7月5日の日経平均株価は1万5669円と、7営業日ぶりに反落。前日までに1万5775円まで戻りを強めていたものの、チャートからみた戻りメドとなる1万5746~1万5813円(6月24日)の下げ幅1286円に対する61.8%や3分の2で上値が押さえられていた。また、円高定着→国内企業の収益鈍化懸念→市場参加者の様子見姿勢の流れが、東証1部売買代金1.5兆円台という薄商いに表れている。

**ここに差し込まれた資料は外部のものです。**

(** * stac_model.input: the schema of a model input and its validation

    The module [stac_model/input.py] declares pydantic models.  A model is
    built from keyword arguments or from a JSON-compatible document; pydantic
    validates every field against its annotation, collects the errors of all
    fields, and, if there are none, runs the [model_validator(mode="after")]
    hooks of the class.  The embedding below follows that order.

    Documents are JSON-compatible values.  Scalars are taken at their own
    type: the conversions pydantic attempts on a scalar of another type
    (a numeric string or a boolean given for a number) are not part of the
    model; a statement that ranges over all documents relates a validator to
    the validators of its parts, and does not depend on them.  Keys a model
    does not declare
    are ignored, as pydantic does by default.  A union is resolved by the
    first member, in declaration order, that accepts the input; lemma
    [Scaling_variant_unique] shows that for a document carrying a [type] key
    at most one member of [ScalingObject] can accept, so the order does not
    matter there. *)

From Stdlib Require Import ZArith List String Bool Arith Lia PrimFloat.
Import ListNotations.
Local Open Scope string_scope.

(** ** Documents *)

#[local] Set Warnings "-register-all".

Inductive value : Type :=
| VNone
| VBool (b : bool)
| VInt (z : Z)
| VFloat (f : float)
| VStr (s : string)
| VList (items : list value)
| VDict (entries : list (string * value)).

Definition is_None (v : value) : bool :=
  match v with VNone => true | _ => false end.

(** [d.get(key)] on an insertion-ordered dict: the first binding of [key]. *)
Fixpoint get (key : string) (d : list (string * value)) : option value :=
  match d with
  | [] => None
  | (k, v) :: rest => if String.eqb k key then Some v else get key rest
  end.

(** [{**d, key: v}]: the binding of [key] replaced (or added at the end). *)
Fixpoint set (key : string) (v : value) (d : list (string * value))
  : list (string * value) :=
  match d with
  | [] => [(key, v)]
  | (k, w) :: rest =>
      if String.eqb k key then (k, v) :: rest else (k, w) :: set key v rest
  end.

(** ** Validation results *)

Inductive ErrorType : Type :=
| missing
| string_type
| string_too_short
| number_type
| list_type
| too_short
| model_type
| literal_error
| value_error (msg : string).

Inductive result (A : Type) : Type :=
| Ok (a : A)
| ValidationError (errors : list ErrorType).
Arguments Ok {A} a.
Arguments ValidationError {A} errors.

Definition succeeds {A} (r : result A) : bool :=
  match r with Ok _ => true | ValidationError _ => false end.

Definition fails {A} (r : result A) : bool := negb (succeeds r).

Definition fmap {A B} (f : A -> B) (r : result A) : result B :=
  match r with
  | Ok a => Ok (f a)
  | ValidationError e => ValidationError e
  end.

(** Errors of independent fields are collected, not short-circuited. *)
Definition ap {A B} (rf : result (A -> B)) (ra : result A) : result B :=
  match rf, ra with
  | Ok f, Ok a => Ok (f a)
  | Ok _, ValidationError e => ValidationError e
  | ValidationError e, Ok _ => ValidationError e
  | ValidationError e1, ValidationError e2 => ValidationError (e1 ++ e2)
  end.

8日は米雇用統計が控えている。5月の新規雇用者数(非農業部門)が3.8万人増と失速した。6月は17.5万人増と予想されているだけに注目が集まる。10日、参院選の投開票を参院選で与党が勝利すれば、安倍首相による構造改革進展期待から日本株の見直し買いも想定されよう。

日本株はボックス相場入りか

7月中旬以降には16年4~6月期の国内企業の決算発表も相次ぐ。足元の急激な円高・ドル安から収益の下振れ懸念もくすぶる。ただ、国内企業の2017年3月期の想定為替レートは1ドル=105~110円。仮にドル円が100円前後でとどまれば、2017年3月期経常利益が前期比2ケタ減益に至ることはないだろう。28日~29日には日銀金融政策決定会合が開催される。日銀の展望レポートの公表にあたり追加金融緩和や今秋に政府が打ち出す経済対策への期待感が下支えしそうだ。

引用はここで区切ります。